I started realizing that as a consultant, I was able to engage and provide inputs in fairly peripheral areas but if I had the ambition and aspiration of actually building world class social organisations to deliver sustainable social impact at scale then I definitely needed to understand this sector better and also understand how to build appropriate organisations, design and deliver sustainable and scalable interventions and build collaborative ecosystems to make the right kind of change happen and stick. Given the magnitude of issues at hand and the number of lives at stake, god knows we need to be much more collaborative and systems driven.

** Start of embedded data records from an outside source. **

(* ===== verification/HandleHeap.v ===== *)
(** * The memory of handle tables

    The two free lists of [phlib/handle.c] and the process heap, as an [Allocator] for the blocks of
    a handle table. The lists are the ones of [FreeList]; the blocks of the four kinds differ in
    size, which keeps them apart in the heap. *)

From S2P Require Import Prelude FreeList HandleTable.

Module HandleHeap.

(** The sizes on a 64-bit system. *)
Definition sizeof_LEVEL0 : Z := 16 * HandleTable.PH_HANDLE_TABLE_LEVEL_ENTRIES.
Definition sizeof_LEVEL1 : Z := 8 * HandleTable.PH_HANDLE_TABLE_LEVEL_ENTRIES.
Definition sizeof_LEVEL2 : Z := 8 * HandleTable.PH_HANDLE_TABLE_LEVEL_ENTRIES.
Definition sizeof_PH_HANDLE_TABLE : Z := 112.

(** The heap and the two static lists, and which blocks [handle.c] has in use: the last part is only
    recorded for the theorems, no operation reads it. *)
Record pools := {
  process_heap : FreeList.heap;
  PhHandleTableLevel0FreeList : FreeList.PH_FREE_LIST;
  PhHandleTableLevel1FreeList : FreeList.PH_FREE_LIST;
  used : HandleTable.kind -> gset Z;
}.

Definition mark (u : HandleTable.kind -> gset Z) (k : HandleTable.kind) (s : gset Z) : HandleTable.kind -> gset Z :=
  fun k' => if decide (k' = k) then s else u k'.

Lemma mark_eq u k s : mark u k s k = s.
Proof. unfold mark. by rewrite decide_True. Qed.
Lemma mark_ne u k s k' : k' <> k -> mark u k s k' = u k'.
Proof. intros Hk. unfold mark. by rewrite decide_False. Qed.

(** The lists as PhCreateHandleTable initializes them the first time. *)
Definition initial_pools (h : FreeList.heap) : pools := {|
  process_heap := h;
  PhHandleTableLevel0FreeList := FreeList.PhInitializeFreeList sizeof_LEVEL0 64;
  PhHandleTableLevel1FreeList := FreeList.PhInitializeFreeList sizeof_LEVEL1 64;
  used := fun _ => ∅;
|}.

Section heap.
Context `{Heap}.

(** The calls of [handle.c]; an exception of the free lists' allocation is caught and becomes NULL. *)
Definition take_block (k : HandleTable.kind) (s : pools) : pools * option Z :=
  let add a := mark (used s) k ({[a]} ∪ used s k) in
  match k with
  | HandleTable.Level0 =>
      let '(h, f, r) := FreeList.PhAllocateFromFreeList (process_heap s) (PhHandleTableLevel0FreeList s) in
      ({| process_heap := h; PhHandleTableLevel0FreeList := f; PhHandleTableLevel1FreeList := PhHandleTableLevel1FreeList s;
          used := match r with Some a => add a | None => used s end |}, r)
  | HandleTable.Level1 =>
      let '(h, f, r) := FreeList.PhAllocateFromFreeList (process_heap s) (PhHandleTableLevel1FreeList s) in
      ({| process_heap := h; PhHandleTableLevel0FreeList := PhHandleTableLevel0FreeList s; PhHandleTableLevel1FreeList := f;
          used := match r with Some a => add a | None => used s end |}, r)
  | HandleTable.Level2 | HandleTable.Structure =>
      let '(h, r) := FreeList.PhAllocateSafe (process_heap s) (if decide (k = HandleTable.Level2) then sizeof_LEVEL2 else sizeof_PH_HANDLE_TABLE) in
      ({| process_heap := h; PhHandleTableLevel0FreeList := PhHandleTableLevel0FreeList s; PhHandleTableLevel1FreeList := PhHandleTableLevel1FreeList s;
          used := match r with Some a => add a | None => used s end |}, r)
  end.

Definition drop_block (k : HandleTable.kind) (a : Z) (s : pools) : ub pools :=
  let rest := mark (used s) k (used s k ∖ {[a]}) in
  match k with
  | HandleTable.Level0 =>
      '(h, f) ← FreeList.PhFreeToFreeList (process_heap s) (PhHandleTableLevel0FreeList s) a;
      Some {| process_heap := h; PhHandleTableLevel0FreeList := f; PhHandleTableLevel1FreeList := PhHandleTableLevel1FreeList s; used := rest |}
  | HandleTable.Level1 =>
      '(h, f) ← FreeList.PhFreeToFreeList (process_heap s) (PhHandleTableLevel1FreeList s) a;
      Some {| process_heap := h; PhHandleTableLevel0FreeList := PhHandleTableLevel0FreeList s; PhHandleTableLevel1FreeList := f; used := rest |}
  | HandleTable.Level2 | HandleTable.Structure =>
      h ← FreeList.PhFree (process_heap s) a;
      Some {| process_heap := h; PhHandleTableLevel0FreeList := PhHandleTableLevel0FreeList s;
              PhHandleTableLevel1FreeList := PhHandleTableLevel1FreeList s; used := rest |}
  end.

(** Blocks of the heap itself, in use, of size [n]. *)
Definition direct_wf (h : FreeList.heap) (n : Z) (out : gset Z) : Prop :=
  forall a, a ∈ out -> FreeList.blocks h !! a = Some n /\ 0 < a /\ a mod 16 = 0.

Record pools_wf (s : pools) : Prop := {
  wf_size0 : FreeList.Size (PhHandleTableLevel0FreeList s) = sizeof_LEVEL0;
  wf_size1 : FreeList.Size (PhHandleTableLevel1FreeList s) = sizeof_LEVEL1;
  wf_list0 : FreeList.list_wf (process_heap s) (PhHandleTableLevel0FreeList s) (used s HandleTable.Level0);
  wf_list1 : FreeList.list_wf (process_heap s) (PhHandleTableLevel1FreeList s) (used s HandleTable.Level1);
  wf_direct2 : direct_wf (process_heap s) sizeof_LEVEL2 (used s HandleTable.Level2);
  wf_structure : direct_wf (process_heap s) sizeof_PH_HANDLE_TABLE (used s HandleTable.Structure);
}.

#[global] Instance pools_allocator : Allocator pools HandleTable.kind := {
  obtain := take_block; give_back := drop_block; owned := fun k s => used s k; alloc_wf := pools_wf;
}.

(** [h'] has the blocks of [h] whose size is not [n]. *)
Definition others_kept (n : Z) (h h' : FreeList.heap) : Prop :=
  forall a x, x <> n -> FreeList.blocks h !! a = Some x -> FreeList.blocks h' !! a = Some x.

Lemma subset_kept n h h' : FreeList.blocks h ⊆ FreeList.blocks h' -> others_kept n h h'.
Proof. intros Hs a x _ Ha. by eapply lookup_weaken. Qed.
Lemma delete_kept n h h' a : FreeList.blocks h !! a = Some n -> FreeList.blocks h' = delete a (FreeList.blocks h) -> others_kept n h h'.
Proof. intros Ha E b x Hx Hb. rewrite E. rewrite lookup_delete_ne; [done|]. intros ->. congruence. Qed.

Lemma list_kept n h h' f out : others_kept n h h' -> FreeList.Body_offset + FreeList.Size f <> n ->
  FreeList.list_wf h f out -> FreeList.list_wf h' f out.
Proof.
  intros Hk Hn [Hc Hm Hd Hca Hb]. split; [done..|]. intros e He. destruct (Hb e He) as (Hbe & Hpos & Hal). split; [|done]. by eapply Hk.
Qed.
Lemma direct_kept n h h' k out : others_kept n h h' -> k <> n -> direct_wf h k out -> direct_wf h' k out.
Proof. intros Hk Hn Hd a Ha. destruct (Hd a Ha) as (Hb & Hpos & Hal). split; [|done]. by eapply Hk. Qed.

Lemma list_wf_initial h n k : 0 <= k < 2 ^ 32 -> FreeList.list_wf h (FreeList.PhInitializeFreeList n k) ∅.
Proof.
  intros Hk. split; cbn [FreeList.PhInitializeFreeList FreeList.Count FreeList.ListHead FreeList.MaximumCount length]; [done|lia|by apply NoDup_nil| |].
  - by intros e ?%elem_of_nil.
  - by intros e [?%elem_of_nil|?%elem_of_empty].
Qed.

This is how the idea of actually setting up a world class educational institution devoted to reimagining how we should look at leadership and management for this sector actually came about – an institution which could act as an anchor to catalyse the creation of entire ecosystem around Development Management and help establish it as a discipline with its own unique body of knowledge derived from working on the ground with practitioners and over time as an aspirational profession.

The 1 year full time PGP in Development Leadership is being designed by the sector for the sector and will help produce leaders who can straddle both the worlds (field and funding) – people who understand development and can build strong, robust social organisations with the appropriate strategy, structure, process, systems and culture so as to deliver good quality sustainable social impact at scale. 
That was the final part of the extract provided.